Günther named five fishes after her, three of which remain valid today: the mormyrid (or elephantfish) Paramormyrops kingsleyae, the African tetra Brycinus kingsleyae, and the climbing gourami Ctenopoma kingsleyae. Boulenger named two cichlids after Kingsley: Chromidotilapia kingsleyae in 1898 and Pelmatolapia mariae in 1899. In 2013, Decru, Vreven & Snoeks added to Kingsley’s legacy by naming Hepsetus kingsleyae, an African pike characoid, in her honor.

Kingsley became something of a celebrity upon her return to England. She wrote two bestselling books about her travels. She gave lectures. And she angered the Church of England by criticizing missionaries for their attempts to corrupt African religions. Her lectures and writings helped Europeans better understand the impact (both good and bad) British imperialism in Africa and the little-known lives of native Africans.

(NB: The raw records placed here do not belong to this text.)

(* ===== verification/AudioInline.v ===== *)
(** Commands that belong to a place in the stream: queued in the stream buffer
    by their clients, moved to the message queue by the decode thread once the
    data before them has been read. *)

From S2P Require Import Prelude Endian Ring Fifo2 AudioFifo Mqueue Streambuf StreambufSpec StreambufRefines AudioSync.
From S2P Require Import DecodeOutput Playback AudioControl AudioOps AudioCommands.

Section Inline.
Context (big : bool) {D : Type}.

(** A command as its bytes in the stream. *)
Definition cmd_bytes (k : command) : list Z := msg_bytes big (cmd_msg k).

Lemma length_cmd_bytes k : queued k = false → Z.of_nat (length (cmd_bytes k)) = cmd_size k.
Proof. intros Hk. unfold cmd_bytes. rewrite length_msg. by destruct k. Qed.

(** The words of a message are its fields. *)
Lemma words_fields ws : (F32 <$> ws) ≫= field_bytes big = Endian.words big ws.
Proof. induction ws as [|w ws IH]; [done|]. cbn. f_equal. apply IH. Qed.

(** The clients put the command at the end of the stream. *)
Lemma stream_command_spec SZ k ws (c : control D) a : 0 < SZ <= max_size → queued k = false →
  cmd_fields k = F32 <$> ws → cmd_size k = 4 + 4 * Z.of_nat (length ws) → sb_rep SZ (a_sb (c_sync c)) a →
  (length (st_tail a) < 8)%nat → length (st_kept a) ≠ 9%nat → Z.of_nat (length (cmd_bytes k)) < SZ - 1 - st_used a →
  ∃ s, stream_command big (op_num (cmd_op k)) ws c = Some (set_sync (set_sb s (c_sync c)) c) ∧ sb_rep SZ s (a_cmd a (cmd_bytes k)).
Proof.
  intros HSZ Hk Hf Hsz Hs Ht Hkept Hroom. unfold stream_command. rewrite <- Hsz, <- words_fields, <- Hf.
  change (native big 4 _ ++ _) with (cmd_bytes k).
  pose proof (cmd_enq_ok SZ HSZ (a_sb (c_sync c)) a (cmd_bytes k) Hs) as He.
  assert (H4 : (4 <= length (cmd_bytes k))%nat) by (unfold cmd_bytes, msg_bytes; rewrite length_app, length_native; lia).
  specialize (He H4 Ht). destruct (_ || _) eqn:E.
  - apply orb_true_iff in E as [E|E]; [by apply Nat.eqb_eq in E|bool_prop; lia].
  - destruct He as (s' & He & Hr). rewrite He. exists s'. done.
Qed.

(** The thread's copy of a command to the queue. *)
Lemma copy_to_queue k m q : queued k = false → mq_holds big m q → mq_locked m = false →
  msgs_len q + msg_len (cmd_msg k) < mq_size m →
  ∃ m', ('(ok, m) ← mqueue_write_request big 0 m (code (cmd_msg k)) (cmd_size k);
         if negb ok then None else
         m ← (if u16 (cmd_size k - 4) =? 0 then Some m
              else mqueue_write_array m (take (Z.to_nat (u16 (cmd_size k - 4))) (drop 4 (cmd_bytes k))));
         mqueue_write_complete m) = Some m' ∧
    mq_holds big m' (q ++ [cmd_msg k]) ∧ mq_locked m' = false ∧ mq_size m' = mq_size m.
Proof.
  intros Hk H Hl Hfit. set (m0 := mk_mqueue (mq_buffer m) (f_set_lock true (mq_fifo m))). assert (H0 : mq_rep m0 (q ≫= msg_bytes big)) by done.
  assert (Hlen : msg_len (cmd_msg k) = cmd_size k) by (rewrite <- (length_cmd_bytes k Hk); unfold cmd_bytes; by rewrite length_msg).
  unfold mqueue_write_request, fifo_lock. cbv beta iota. change (0 =? -1) with false. cbv beta iota. fold m0.
  rewrite (free_rep m0 _ eq_refl H0), (length_msgs big q). change (mq_size m0) with (mq_size m). cbn [mbind option_bind].
  destruct (_ <? _) eqn:E; bool_prop; [lia|].
  set (rest := (cmd_fields k ≫= field_bytes big)).
  assert (Hb : cmd_bytes k = native big 4 (code (cmd_msg k)) ++ rest) by done.
  assert (Hrl : Z.of_nat (length rest) = cmd_size k - 4).
  { pose proof (length_cmd_bytes k Hk) as Hx. rewrite Hb, length_app, length_native in Hx. lia. }
  assert (Hu : u16 (cmd_size k - 4) = Z.of_nat (length rest)) by (rewrite u16_small; [lia|]; unfold is_u16; destruct k; cbn in *; lia).
  assert (Htd : take (Z.to_nat (Z.of_nat (length rest))) (drop 4 (cmd_bytes k)) = rest).
  { rewrite Hb, drop_app_length' by (symmetry; apply length_native). rewrite Nat2Z.id. by apply take_ge. }
  pose proof (length_msgs big q) as Hq.
  destruct (write_buf_rep m0 _ (native big 4 (code (cmd_msg k))) eq_refl H0) as (m1 & -> & (Hr1 & Hl1 & Hs1)).
  { rewrite length_native. change (mq_size m0) with (mq_size m). lia. }
  cbn [mbind option_bind negb]. rewrite Hu, Htd.
  assert (Hw : ∃ m2, (if Z.of_nat (length rest) =? 0 then Some m1 else mqueue_write_array m1 rest) = Some m2 ∧ mq_next m1 m2 true (((q ≫= msg_bytes big) ++ native big 4 (code (cmd_msg k))) ++ rest)).
  { destruct (_ =? 0) eqn:E2; bool_prop.
    - exists m1. split; [done|]. replace rest with (@nil Z) by (symmetry; apply nil_length_inv; lia). by rewrite app_nil_r.
    - unfold mqueue_write_array. apply write_buf_rep; [done|done|]. rewrite length_app, length_native, Hs1. change (mq_size m0) with (mq_size m). lia. }
  destruct Hw as (m2 & -> & (Hr2 & Hl2 & Hs2)). cbn [mbind option_bind]. unfold mqueue_write_complete, fifo_signal, f_locked.
  unfold mq_locked in Hl2. rewrite Hl2. cbn [mbind option_bind]. destruct (unlock_rep m2 _ Hl2 Hr2) as (m3 & -> & (Hr3 & Hl3 & Hs3)).
  exists m3. split_and!; [done| |done|by rewrite Hs3, Hs2, Hs1]. unfold mq_holds. rewrite bind_app. cbn [mbind list_bind]. rewrite app_nil_r.
  unfold msg_bytes at 2. by rewrite app_assoc.
Qed.

(** Without a command next in the stream nothing happens. *)
Lemma inline_none SZ (c : control D) a : 0 < SZ <= max_size → sb_rep SZ (a_sb (c_sync c)) a → ready a = None →
  ∃ s, inline_command big c = Some (false, set_sync (set_sb s (c_sync c)) c) ∧ sb_rep SZ s a.
Proof.
  intros HSZ Hs Hready. unfold inline_command. destruct (cmd_ready_ok SZ HSZ big _ a Hs) as (s1 & H1 & Hs1).
  rewrite H1, Hready. by exists s1.
Qed.

Lemma inline_moves_spec SZ k d t (c : control D) a q : 0 < SZ <= max_size → queued k = false →
  sb_rep SZ (a_sb (c_sync c)) a → ready a = Some (cmd_bytes k, d, t) →
  mq_holds big (c_mq c) q → mq_locked (c_mq c) = false → msgs_len q + msg_len (cmd_msg k) < mq_size (c_mq c) →
  ∃ m s, inline_command big c = Some (true, set_mq m (set_sync (set_sb s (c_sync c)) c)) ∧
    mq_holds big m (q ++ [cmd_msg k]) ∧ mq_locked m = false ∧ mq_size m = mq_size (c_mq c) ∧
    sb_rep SZ s (a_discard (a_take_cmd a (cmd_bytes k) d t) (cmd_size k) false).
Proof.
  intros HSZ Hk Hs Hready Hq Hl Hfit. unfold inline_command.
  destruct (cmd_ready_ok SZ HSZ big _ a Hs) as (s1 & H1 & Hs1). rewrite H1, Hready. cbn [mbind option_bind from_option fst].
  pose proof (cmd_code k) as Hcode.
  assert (Hc4 : native_val big (take 4 (cmd_bytes k)) = code (cmd_msg k)).
  { unfold cmd_bytes, msg_bytes. rewrite take_app_length' by (symmetry; apply length_native).
    apply native_val_native. change (256 ^ Z.of_nat 4) with (2 ^ 32). lia. }
  rewrite Hc4. destruct (_ =? 0) eqn:E0; bool_prop; [lia|]. rewrite cmd_decoded. cbn [fst snd].
  destruct (128 <? cmd_size k) eqn:E1; bool_prop; [destruct k; cbn in *; lia|]. cbn [c_sync set_sync a_sb set_sb].
  destruct (cmd_deq_ok SZ HSZ s1 a (cmd_size k) Hs1) as (s2 & H2 & Hs2).
  { intros c' d' t' Hr. rewrite Hready in Hr. injection Hr as <- _ _. symmetry. by apply length_cmd_bytes. }
  rewrite H2. rewrite Hready in Hs2 |- *. cbn [mbind option_bind].
  destruct (cmd_size k =? 0) eqn:E2; bool_prop; [destruct k; cbn in *; lia|]. cbn [c_sync set_sync a_sb set_sb].
  destruct (discard_ok SZ HSZ s2 _ (cmd_size k) false Hs2) as (s3 & H3 & Hs3).
  { cbn [st_cmd a_take_cmd]. rewrite length_cmd_bytes by done. destruct Hs as [_ Hs]. destruct (i_pos _ _ _ Hs). destruct k; cbn in *; lia. }
  rewrite H3. cbn [mbind option_bind c_mq set_sync].
  destruct (copy_to_queue k (c_mq c) q Hk Hq Hl Hfit) as (m' & Hcopy & Hm & Hml & Hmz). exists m', s3. split; [|done].
  destruct (mqueue_write_request _ _ _ _ _) as [[ok m1]|]; [|done]. cbn [mbind option_bind] in *. destruct ok; [|done]. cbn [negb] in *.
  destruct (if _ =? 0 then _ else _) as [m2|]; [|done]. cbn [mbind option_bind] in *. rewrite Hcopy. done.
Qed.

(** A command in the stream reaches the queue in its place: when all data
    before it has been read, the thread takes the whole command out of the
    stream buffer, discards its bytes there and queues it, arguments
    unchanged, behind the commands already waiting; the stream goes on with the
    data after it. *)
Theorem inline_command_moves SZ k d t (c : control D) a q : 0 < SZ <= max_size → queued k = false →
  sb_rep SZ (a_sb (c_sync c)) a → ready a = Some (cmd_bytes k, d, t) →
  mq_holds big (c_mq c) q → mq_locked (c_mq c) = false → msgs_len q + msg_len (cmd_msg k) < mq_size (c_mq c) →
  ∃ m s, inline_command big c = Some (true, set_mq m (set_sync (set_sb s (c_sync c)) c)) ∧
    mq_holds big m (q ++ [cmd_msg k]) ∧ mq_locked m = false ∧
    sb_rep SZ s (a_discard (a_take_cmd a (cmd_bytes k) d t) (cmd_size k) false).
Proof.
  intros HSZ Hk Hs Hready Hq Hl Hfit.
  destruct (inline_moves_spec SZ k d t c a q HSZ Hk Hs Hready Hq Hl Hfit) as (m & s & H1 & H2 & H3 & _ & H4). by exists m, s.
Qed.
End Inline.

(** A start at the head of the stream. *)
Definition demo_args : start_args := mk_start 48 0 0 10 0 0.

Lemma inline_command_moves_witness :
  ∃ c c' : control unit, stream_command true 6 (start_words 112 demo_args) demo_control = Some c ∧
    inline_command true c = Some (true, c') ∧ mq_holds true (c_mq c') [cmd_msg (QStart 112 demo_args)].
Proof.
  assert (HSZ : 0 < 64 <= max_size) by (unfold max_size; lia).
  destruct (stream_command_spec true 64 (QStart 112 demo_args) (start_words 112 demo_args) demo_control stream_init HSZ eq_refl eq_refl eq_refl)
    as (s & H1 & Hs); [by apply init_ok|cbn; lia|discriminate|vm_compute; reflexivity|].
  assert (Hq : mq_holds true (c_mq demo_control) [])
    by (split; [vm_compute; split; [reflexivity|discriminate]|]; apply rep_init; vm_compute; reflexivity).
  destruct (inline_command_moves true 64 (QStart 112 demo_args) [] [] (set_sync (set_sb s (c_sync demo_control)) demo_control)
    (a_cmd stream_init (cmd_bytes true (QStart 112 demo_args))) []) as (m & s' & H2 & H3 & _);
    [exact HSZ|reflexivity|exact Hs|reflexivity|exact Hq|reflexivity|vm_compute; reflexivity|].
  eexists _, _. split; [exact H1|]. split; [exact H2|exact H3].
Defined.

Kingsley returned to Africa in 1899 to collect fishes from the Orange River in South Africa. Shortly thereafter, the Boer War broke out. Horrified by the war, which she regarded as imperialism run mad, Kingsley volunteered to work as a nurse in Cape Town, tending to injured Boer prisoners of war.

“All this work here, the stench, the washing, the enemas, the bedpans, the blood, is my world,” she wrote to a friend.

The confines of a prison hospital proved more hazardous than the dangers of the wild. Two months later she contracted typhoid fever. On 3 June 1900, Mary Kingsley died at the age of 37.